Uncomfortable, scared, confused.
That's how I felt on the other side of the table, on the patient side. Even though I'm in medicine, I sat in the consult room with my father in a low level of despair. I've personally been on the patient side many times before - so why was I low key spazzing out?
I never like to break out the "I'm in medicine" card or overstep when I feel I need to respect their role as provider and mine as patient/family. I think it also helps me understand what it feels like on the other side, to hopefully better treat my future patients.
I think it's about control, or lack of it. If the problem resides with me, I have the capability to fix it, or at least work through it. But if my father was sick? How do I be there for him in a way that is comforting, informative, and helpful? I know this sounds like a simple thing - be there for your family and friends, something I do every day. And be comforting and there for your patients, that I did daily as well. But the clash between my two worlds was an interesting one, and I don't think medical school prepares you for it.
So how do we prepare ourselves mentally (and physically)? Let's talk about transitions. Right now I'm entering one from medical school into residency, as a student into a resident physician. There is a huge divide between where I am now, and where I will be in 1 year.
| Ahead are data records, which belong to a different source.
Definition ParseIP (s : string) : option (list Z) :=
  match ParseIP_kind s with
  | Some true => app v4_prefix <$> parseIPv4 s
  | Some false => parseIPv6 s
  | None => None
  end.

Definition To4 (ip : list Z) : option (list Z) :=
  if bool_decide (take 12 ip = v4_prefix) then Some (drop 12 ip) else None.

(** ** The code *)

Record asnRange := mkRange { r_start : Z; r_end : Z; r_asn : Z; r_org : string }.

Record Lookup := mkLookup { ranges : list asnRange }.

Definition ipToU32 (s : string) : res Z :=
  match ParseIP s with
  | None => Err ("asn: invalid IP " +:+ dquote +:+ s +:+ dquote)
  | Some ip =>
      match To4 ip with
      | Some [a; b; c; d] => Ok (((a * 256 + b) * 256 + c) * 256 + d)
      | _ => Err ("asn: not an IPv4 address " +:+ dquote +:+ s +:+ dquote)
      end
  end.

Definition tab : ascii := ascii_of_nat 9.

(** One line of the dataset: [None] is skipped. *)
Definition parse_line (line : string) : option asnRange :=
  if bool_decide (line = "") || has_prefix "#" line then None
  else
    match split_on tab line with
    | f0 :: f1 :: f2 :: _ :: f4 :: _ =>
        match ipToU32 f0 with
        | Ok start =>
            match ipToU32 f1 with
            | Ok stop =>
                match ParseUint f2 32 with
                | Ok asnNum => Some (mkRange start stop (uint32 asnNum) f4)
                | _ => None
                end
            | _ => None
            end
        | _ => None
        end
    | _ => None
    end.

(** [sort.Search]: the smallest index in [0, n) that satisfies [f]. *)
Fixpoint search_loop (fuel : nat) (f : nat -> bool) (i j : nat) : nat :=
  match fuel with
  | O => i
  | S fuel' =>
      if (i <? j)%nat then
        let h := ((i + j) / 2)%nat in
        if negb (f h) then search_loop fuel' f (S h) j else search_loop fuel' f i h
      else i
  end.
Definition sort_Search (n : nat) (f : nat -> bool) : nat := search_loop n f 0 n.

Definition start_above (rs : list asnRange) (addr : Z) (k : nat) : bool :=
  match rs !! k with Some r => addr <? r_start r | None => true end.

(** [Lookup.Lookup]; the receiver may be nil. *)
Definition Lookup_Lookup (l : option Lookup) (ip : string) : option (Z * string) :=
  match l with
  | None => None
  | Some l =>
      match ranges l with
      | [] => None
      | _ =>
          match ipToU32 ip with
          | Ok addr =>
              let n := length (ranges l) in
              let i := sort_Search n (start_above (ranges l) addr) in
              if (i =? 0)%nat then None
              else
                candidate ← ranges l !! (i - 1)%nat;
                if r_end candidate <? addr then None
                else Some (r_asn candidate, r_org candidate)
          | _ => None
          end
      end
  end.

Section Load.
(** [sort.Slice] orders by start and is not stable: any such sort. *)
Variable sort_by_start : list asnRange -> list asnRange.

(** [Load], from the outcome of opening the file, the scanner's lines and its error. *)
Definition Load (path : string) (file : string + list string) (scan_err : option string) : res Lookup :=
  match file with
  | inl e => Err ("asn.Load: open " +:+ dquote +:+ path +:+ dquote +:+ ": " +:+ e)
  | inr lines =>
      let rs := omap parse_line lines in
      match scan_err with
      | Some e => Err ("asn.Load: scan " +:+ dquote +:+ path +:+ dquote +:+ ": " +:+ e)
      | None => Ok (mkLookup (sort_by_start rs))
      end
  end.
End Load.

(** ** Binary search *)

Lemma search_loop_spec fuel f i j :
  (j - i <= fuel)%nat -> (i <= j)%nat ->
  (forall a b, (a <= b)%nat -> f a = true -> f b = true) ->
  (i <= search_loop fuel f i j <= j)%nat /\
  (forall k, (i <= k < search_loop fuel f i j)%nat -> f k = false) /\
  (forall k, (search_loop fuel f i j <= k < j)%nat -> f k = true).
Proof.
  intros Hf Hij Hmono. revert i j Hf Hij. induction fuel as [|fuel IH]; intros i j Hf Hij; cbn [search_loop].
  { split; [lia|]. split; intros; lia. }
  destruct (Nat.ltb_spec i j); [|split; [lia|]; split; intros; lia].
  pose proof (Nat.div_lt_upper_bound (i + j) 2 j ltac:(lia) ltac:(lia)) as Hu.
  pose proof (Nat.div_le_lower_bound (i + j) 2 i ltac:(lia) ltac:(lia)) as Hl.
  set (h := ((i + j) / 2)%nat) in *. destruct (f h) eqn:Eh; cbn [negb].
  - destruct (IH i h) as (H1 & H2 & H3); [lia..|]. split; [lia|]. split; [done|].
    intros k Hk. destruct (Nat.lt_ge_cases k h); [by apply H3; lia|]. by apply (Hmono h).
  - destruct (IH (S h) j) as (H1 & H2 & H3); [lia..|]. split; [lia|]. split; [|done].
    intros k Hk. destruct (Nat.le_gt_cases k h); [|by apply H2; lia].
    destruct (f k) eqn:Ek; [|done]. by rewrite (Hmono k h) in Eh.
Qed.

Definition starts_sorted (rs : list asnRange) : Prop := StronglySorted Z.le (r_start <$> rs).

Lemma starts_sorted_le rs i j x y :
  starts_sorted rs -> rs !! i = Some x -> rs !! j = Some y -> (i <= j)%nat -> r_start x <= r_start y.
Proof.
  unfold starts_sorted. revert i j. induction rs as [|r rs IH]; intros i j Hs Hi Hj Hle; [done|].
  cbn in Hs. inversion Hs as [|? ? Hs' Hr]; subst.
  destruct i as [|i], j as [|j]; cbn in *; simplify_eq; try lia.
  - rewrite Forall_fmap, Forall_forall in Hr. apply Hr. by eapply list_elem_of_lookup_2.
  - apply (IH i j); done || lia.
Qed.

Lemma start_above_mono rs addr a b :
  starts_sorted rs -> (a <= b)%nat -> start_above rs addr a = true -> start_above rs addr b = true.
Proof.
  intros Hs Hab. unfold start_above. destruct (rs !! a) as [x|] eqn:Ea.
  - destruct (rs !! b) as [y|] eqn:Eb; [|done]. rewrite !Z.ltb_lt.
    pose proof (starts_sorted_le rs a b x y Hs Ea Eb Hab). lia.
  - apply lookup_ge_None in Ea. rewrite (lookup_ge_None_2 rs b) by lia. done.
Qed.

(** The binary search stops at the last range that starts at or below the address. *)
Lemma candidate_spec rs addr :
  starts_sorted rs ->
  let i := sort_Search (length rs) (start_above rs addr) in
  (forall k r, rs !! k = Some r -> (k < i)%nat -> r_start r <= addr) /\
  (forall k r, rs !! k = Some r -> (i <= k)%nat -> addr < r_start r) /\ (i <= length rs)%nat.
Proof.
  intros Hs i. destruct (search_loop_spec (length rs) (start_above rs addr) 0 (length rs))
    as (H1 & H2 & H3); [lia..|by eauto using start_above_mono|]. fold (sort_Search (length rs) (start_above rs addr)) in *. fold i in H1, H2, H3.
  split_and!; [| |lia]; intros k r Hk Hik.
  - specialize (H2 k ltac:(lia)). unfold start_above in H2. rewrite Hk in H2. case_bool. lia.
  - pose proof (lookup_lt_Some _ _ _ Hk). specialize (H3 k ltac:(lia)).
    unfold start_above in H3. rewrite Hk in H3. by case_bool.
Qed.

Definition covers (r : asnRange) (addr : Z) : Prop := r_start r <= addr <= r_end r.

(** No two ranges share an address. *)
Definition disjoint_ranges (rs : list asnRange) : Prop :=
  forall r r' addr, r ∈ rs -> r' ∈ rs -> covers r addr -> covers r' addr -> r = r'.

Section LookupFacts.
Implicit Types rs : list asnRange.

Lemma Lookup_sound rs ip addr asn org :
  starts_sorted rs -> ipToU32 ip = Ok addr ->
  Lookup_Lookup (Some (mkLookup rs)) ip = Some (asn, org) ->
  exists r, r ∈ rs /\ covers r addr /\ r_asn r = asn /\ r_org r = org.
Proof.
  intros Hs Hip. unfold Lookup_Lookup; cbn [ranges]. destruct rs as [|r0 rs']; [done|].
  set (rs := r0 :: rs') in *. rewrite Hip.
  destruct (candidate_spec rs addr Hs) as (H1 & _ & _). set (i := sort_Search _ _) in *.
  destruct (Nat.eqb_spec i 0); [done|]. destruct (rs !! (i - 1)%nat) as [r|] eqn:Er; [|done].
  cbn. destruct (Z.ltb_spec (r_end r) addr); [done|]. intros [= <- <-].
  exists r. split_and!; [by eapply list_elem_of_lookup_2|split; [|done]|done..].
  apply (H1 _ _ Er). lia.
Qed.

Lemma Lookup_complete rs ip addr r :
  starts_sorted rs -> disjoint_ranges rs -> ipToU32 ip = Ok addr -> r ∈ rs -> covers r addr ->
  (forall r', r' ∈ rs -> r_start r' <= r_end r') ->
  Lookup_Lookup (Some (mkLookup rs)) ip = Some (r_asn r, r_org r).
Proof.
  intros Hs Hd Hip Hr Hc Hwf. unfold Lookup_Lookup; cbn [ranges]. destruct rs as [|r0 rs']; [set_solver|].
  set (rs := r0 :: rs') in *. rewrite Hip.
  destruct (candidate_spec rs addr Hs) as (H1 & H2 & H3). set (i := sort_Search _ _) in *.
  pose proof Hr as Hr'. apply list_elem_of_lookup in Hr' as [k Hk].
  assert (k < i)%nat as Hki.
  { destruct (Nat.lt_ge_cases k i); [done|]. specialize (H2 _ _ Hk ltac:(lia)). destruct Hc. lia. }
  destruct (Nat.eqb_spec i 0); [lia|].
  destruct (rs !! (i - 1)%nat) as [c|] eqn:Ec.
  2:{ apply lookup_ge_None in Ec. lia. }
  cbn. pose proof (starts_sorted_le rs k (i - 1) r c Hs Hk Ec ltac:(lia)) as Hle.
  pose proof (H1 _ _ Ec ltac:(lia)) as Hca.
  assert (c ∈ rs) as Hcin by (by eapply list_elem_of_lookup_2).
  (* the candidate's start lies inside [r], so it is [r] *)
  assert (c = r) as ->.
  { apply (Hd c r (r_start c)); [done..| |]; unfold covers in *; specialize (Hwf c Hcin); lia. }
  destruct (Z.ltb_spec (r_end r) addr); [destruct Hc; lia|done].
Qed.
End LookupFacts.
But until I go through it, I will still be the same person I am as a fourth year on day 1 of residency - and yet be expected to know and do everything as an intern. It'll be a process and a journey, one that I am looking forward to - because residency, just like medical school, cannot just be a means to an end. If it is, that's how we breed burnt out, jaded, and unhealthy physicians who are miserable. Because the system is broken.
Entering medical school, I thought of it as purely academic: a rigorous curriculum and hours and hours of non stop studying because dedication was the one thing that could get you through. And it is, but in a different perspective: perseverance. Every step of medicine has its hoops to jump through, and each is like a mental exercise to prepare you layer by layer, to become a future provider. Mentally, introspection and re-focus are key - asking yourself, what aspects are hard for me? What scares me? What can I do about it, and how does it help me become a better daughter, friend, person, provider? Physically, staying active and feeding your body whole nutrients to keep it fresh and alert to tackle each day.
This experience ultimately brought me back to the same questions that consistently motivate me to do & be my best:
If not me, who?
If not now, when?
Don't underestimate the little things, that end up being the big things for patients - like being compassionate, explaining thoroughly without jargon, and being happy to help. Being a human first helps you as well as the patient.